Task description » Below is some data. Retype exactly the lines starting at the one with "Record IORequest := mkReq" and ending at the one with "if (i + 1) * SECTOR_LEN".

[Records from a data source]

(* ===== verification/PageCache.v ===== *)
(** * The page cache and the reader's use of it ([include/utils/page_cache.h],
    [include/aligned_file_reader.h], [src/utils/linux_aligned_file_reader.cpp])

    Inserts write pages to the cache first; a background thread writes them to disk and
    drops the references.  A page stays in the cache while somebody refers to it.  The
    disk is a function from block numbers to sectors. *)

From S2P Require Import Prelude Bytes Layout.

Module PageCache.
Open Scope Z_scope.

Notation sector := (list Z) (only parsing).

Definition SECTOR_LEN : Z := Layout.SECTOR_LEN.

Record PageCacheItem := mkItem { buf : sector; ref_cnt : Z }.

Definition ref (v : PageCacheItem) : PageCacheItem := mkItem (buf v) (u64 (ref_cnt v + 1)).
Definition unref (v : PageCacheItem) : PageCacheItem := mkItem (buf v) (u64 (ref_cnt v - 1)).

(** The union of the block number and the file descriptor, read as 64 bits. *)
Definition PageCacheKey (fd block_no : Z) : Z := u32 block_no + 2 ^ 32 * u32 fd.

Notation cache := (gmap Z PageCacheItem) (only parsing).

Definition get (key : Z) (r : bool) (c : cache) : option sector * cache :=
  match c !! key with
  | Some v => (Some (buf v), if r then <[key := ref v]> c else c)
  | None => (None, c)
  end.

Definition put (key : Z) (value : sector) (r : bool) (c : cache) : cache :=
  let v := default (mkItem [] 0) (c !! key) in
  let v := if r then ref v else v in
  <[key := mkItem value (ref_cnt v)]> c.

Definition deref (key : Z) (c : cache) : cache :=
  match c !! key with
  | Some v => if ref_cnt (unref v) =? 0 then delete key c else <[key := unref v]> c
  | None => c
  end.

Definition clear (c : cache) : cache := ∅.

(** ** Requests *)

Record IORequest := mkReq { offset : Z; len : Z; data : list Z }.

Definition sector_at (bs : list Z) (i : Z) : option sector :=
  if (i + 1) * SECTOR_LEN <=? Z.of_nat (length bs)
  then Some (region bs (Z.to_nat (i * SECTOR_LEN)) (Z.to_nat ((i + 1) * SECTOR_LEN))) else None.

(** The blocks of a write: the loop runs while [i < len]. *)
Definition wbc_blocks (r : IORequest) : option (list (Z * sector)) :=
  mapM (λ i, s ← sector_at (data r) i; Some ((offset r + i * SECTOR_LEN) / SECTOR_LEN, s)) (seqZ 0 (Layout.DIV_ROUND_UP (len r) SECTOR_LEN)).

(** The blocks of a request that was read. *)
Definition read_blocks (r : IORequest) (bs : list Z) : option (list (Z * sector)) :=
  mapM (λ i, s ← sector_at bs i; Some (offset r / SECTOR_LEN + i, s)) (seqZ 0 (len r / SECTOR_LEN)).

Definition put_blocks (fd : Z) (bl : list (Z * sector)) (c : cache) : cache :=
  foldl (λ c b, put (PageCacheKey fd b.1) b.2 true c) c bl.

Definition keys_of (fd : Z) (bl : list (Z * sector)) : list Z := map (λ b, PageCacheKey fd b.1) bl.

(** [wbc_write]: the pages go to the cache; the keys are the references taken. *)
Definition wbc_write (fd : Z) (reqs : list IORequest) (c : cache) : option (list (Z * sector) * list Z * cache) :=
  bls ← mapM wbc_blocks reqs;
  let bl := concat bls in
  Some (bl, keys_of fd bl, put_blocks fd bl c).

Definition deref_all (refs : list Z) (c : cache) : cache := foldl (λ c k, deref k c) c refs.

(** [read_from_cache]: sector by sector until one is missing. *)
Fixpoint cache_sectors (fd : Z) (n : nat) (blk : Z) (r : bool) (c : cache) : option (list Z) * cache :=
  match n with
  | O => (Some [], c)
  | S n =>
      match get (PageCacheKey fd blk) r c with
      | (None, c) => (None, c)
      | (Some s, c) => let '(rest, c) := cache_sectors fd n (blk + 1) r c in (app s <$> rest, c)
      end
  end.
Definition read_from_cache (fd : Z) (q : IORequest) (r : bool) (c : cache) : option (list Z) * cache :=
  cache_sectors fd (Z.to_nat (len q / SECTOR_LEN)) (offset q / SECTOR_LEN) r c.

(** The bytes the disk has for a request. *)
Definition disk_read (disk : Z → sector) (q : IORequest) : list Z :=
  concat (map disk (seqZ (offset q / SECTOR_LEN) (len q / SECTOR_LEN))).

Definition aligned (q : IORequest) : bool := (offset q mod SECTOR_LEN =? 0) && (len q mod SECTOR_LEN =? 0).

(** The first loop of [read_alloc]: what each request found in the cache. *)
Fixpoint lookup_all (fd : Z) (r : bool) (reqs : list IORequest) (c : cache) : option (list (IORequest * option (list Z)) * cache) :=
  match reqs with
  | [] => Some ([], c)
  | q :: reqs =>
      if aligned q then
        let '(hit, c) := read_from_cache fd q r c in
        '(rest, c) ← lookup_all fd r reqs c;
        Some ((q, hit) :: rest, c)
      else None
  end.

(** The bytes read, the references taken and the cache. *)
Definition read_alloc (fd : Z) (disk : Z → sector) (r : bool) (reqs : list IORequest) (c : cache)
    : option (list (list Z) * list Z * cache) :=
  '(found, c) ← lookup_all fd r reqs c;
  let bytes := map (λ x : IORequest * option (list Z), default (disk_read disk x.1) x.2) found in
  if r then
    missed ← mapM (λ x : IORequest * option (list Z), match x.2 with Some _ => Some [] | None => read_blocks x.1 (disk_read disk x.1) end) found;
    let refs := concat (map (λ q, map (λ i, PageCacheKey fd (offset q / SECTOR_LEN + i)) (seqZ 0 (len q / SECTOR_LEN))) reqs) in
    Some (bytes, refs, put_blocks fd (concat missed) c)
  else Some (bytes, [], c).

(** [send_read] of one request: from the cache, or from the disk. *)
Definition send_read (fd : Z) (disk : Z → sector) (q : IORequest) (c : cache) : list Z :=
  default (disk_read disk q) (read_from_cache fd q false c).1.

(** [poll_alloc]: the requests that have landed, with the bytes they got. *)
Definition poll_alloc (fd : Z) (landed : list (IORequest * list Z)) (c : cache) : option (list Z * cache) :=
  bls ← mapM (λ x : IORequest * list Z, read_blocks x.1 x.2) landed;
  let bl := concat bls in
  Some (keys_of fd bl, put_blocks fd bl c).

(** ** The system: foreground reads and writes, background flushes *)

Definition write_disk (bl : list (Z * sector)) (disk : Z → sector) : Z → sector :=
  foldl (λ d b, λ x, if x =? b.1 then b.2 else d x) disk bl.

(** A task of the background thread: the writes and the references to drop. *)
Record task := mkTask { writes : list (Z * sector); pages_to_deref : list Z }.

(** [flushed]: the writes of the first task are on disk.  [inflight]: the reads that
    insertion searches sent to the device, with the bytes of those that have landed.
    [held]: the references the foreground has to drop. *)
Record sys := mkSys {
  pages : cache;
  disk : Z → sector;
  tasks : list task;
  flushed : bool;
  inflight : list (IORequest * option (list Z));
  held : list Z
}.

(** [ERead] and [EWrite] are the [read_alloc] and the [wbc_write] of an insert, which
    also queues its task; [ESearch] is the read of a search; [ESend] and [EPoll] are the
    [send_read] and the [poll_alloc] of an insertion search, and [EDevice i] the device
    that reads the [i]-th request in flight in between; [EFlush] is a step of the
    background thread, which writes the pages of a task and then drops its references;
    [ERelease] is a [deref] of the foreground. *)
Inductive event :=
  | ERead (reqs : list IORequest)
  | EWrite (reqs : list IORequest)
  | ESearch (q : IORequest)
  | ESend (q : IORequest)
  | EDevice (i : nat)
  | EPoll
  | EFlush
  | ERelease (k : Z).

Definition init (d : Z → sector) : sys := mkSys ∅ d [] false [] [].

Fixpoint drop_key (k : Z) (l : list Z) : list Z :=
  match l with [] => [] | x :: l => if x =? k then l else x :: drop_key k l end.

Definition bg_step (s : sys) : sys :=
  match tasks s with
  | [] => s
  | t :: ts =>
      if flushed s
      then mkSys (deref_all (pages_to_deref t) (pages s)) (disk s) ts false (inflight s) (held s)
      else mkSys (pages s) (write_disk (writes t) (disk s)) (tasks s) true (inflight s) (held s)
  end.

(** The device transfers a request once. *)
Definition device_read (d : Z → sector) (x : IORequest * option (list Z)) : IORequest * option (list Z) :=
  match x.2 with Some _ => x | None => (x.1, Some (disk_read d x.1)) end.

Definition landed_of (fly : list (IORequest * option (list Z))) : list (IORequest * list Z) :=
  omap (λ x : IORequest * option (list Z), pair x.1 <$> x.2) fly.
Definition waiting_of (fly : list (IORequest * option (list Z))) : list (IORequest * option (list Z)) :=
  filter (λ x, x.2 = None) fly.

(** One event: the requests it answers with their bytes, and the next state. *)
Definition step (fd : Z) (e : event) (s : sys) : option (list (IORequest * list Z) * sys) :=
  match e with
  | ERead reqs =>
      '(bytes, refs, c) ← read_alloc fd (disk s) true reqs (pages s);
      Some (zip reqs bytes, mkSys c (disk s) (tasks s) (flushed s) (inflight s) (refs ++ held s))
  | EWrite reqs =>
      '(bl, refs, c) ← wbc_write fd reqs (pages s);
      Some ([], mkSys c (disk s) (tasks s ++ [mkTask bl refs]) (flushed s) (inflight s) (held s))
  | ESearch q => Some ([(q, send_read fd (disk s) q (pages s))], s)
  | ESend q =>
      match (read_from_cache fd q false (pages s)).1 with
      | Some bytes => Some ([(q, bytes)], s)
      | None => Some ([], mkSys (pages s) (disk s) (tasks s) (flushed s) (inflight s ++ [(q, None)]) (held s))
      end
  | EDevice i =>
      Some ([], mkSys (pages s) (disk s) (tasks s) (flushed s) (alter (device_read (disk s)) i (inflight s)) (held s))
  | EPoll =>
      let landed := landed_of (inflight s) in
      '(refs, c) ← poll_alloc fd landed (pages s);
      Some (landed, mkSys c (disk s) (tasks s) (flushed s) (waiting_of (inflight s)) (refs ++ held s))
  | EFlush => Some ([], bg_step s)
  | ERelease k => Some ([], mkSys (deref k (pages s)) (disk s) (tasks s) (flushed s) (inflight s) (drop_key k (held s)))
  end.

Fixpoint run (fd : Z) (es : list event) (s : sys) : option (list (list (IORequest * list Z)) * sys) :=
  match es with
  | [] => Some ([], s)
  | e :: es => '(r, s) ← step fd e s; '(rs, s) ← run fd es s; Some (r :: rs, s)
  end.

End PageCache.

Output of the exercise »
Record IORequest := mkReq { offset : Z; len : Z; data : list Z }.

Definition sector_at (bs : list Z) (i : Z) : option sector :=
  if (i + 1) * SECTOR_LEN <=? Z.of_nat (length bs)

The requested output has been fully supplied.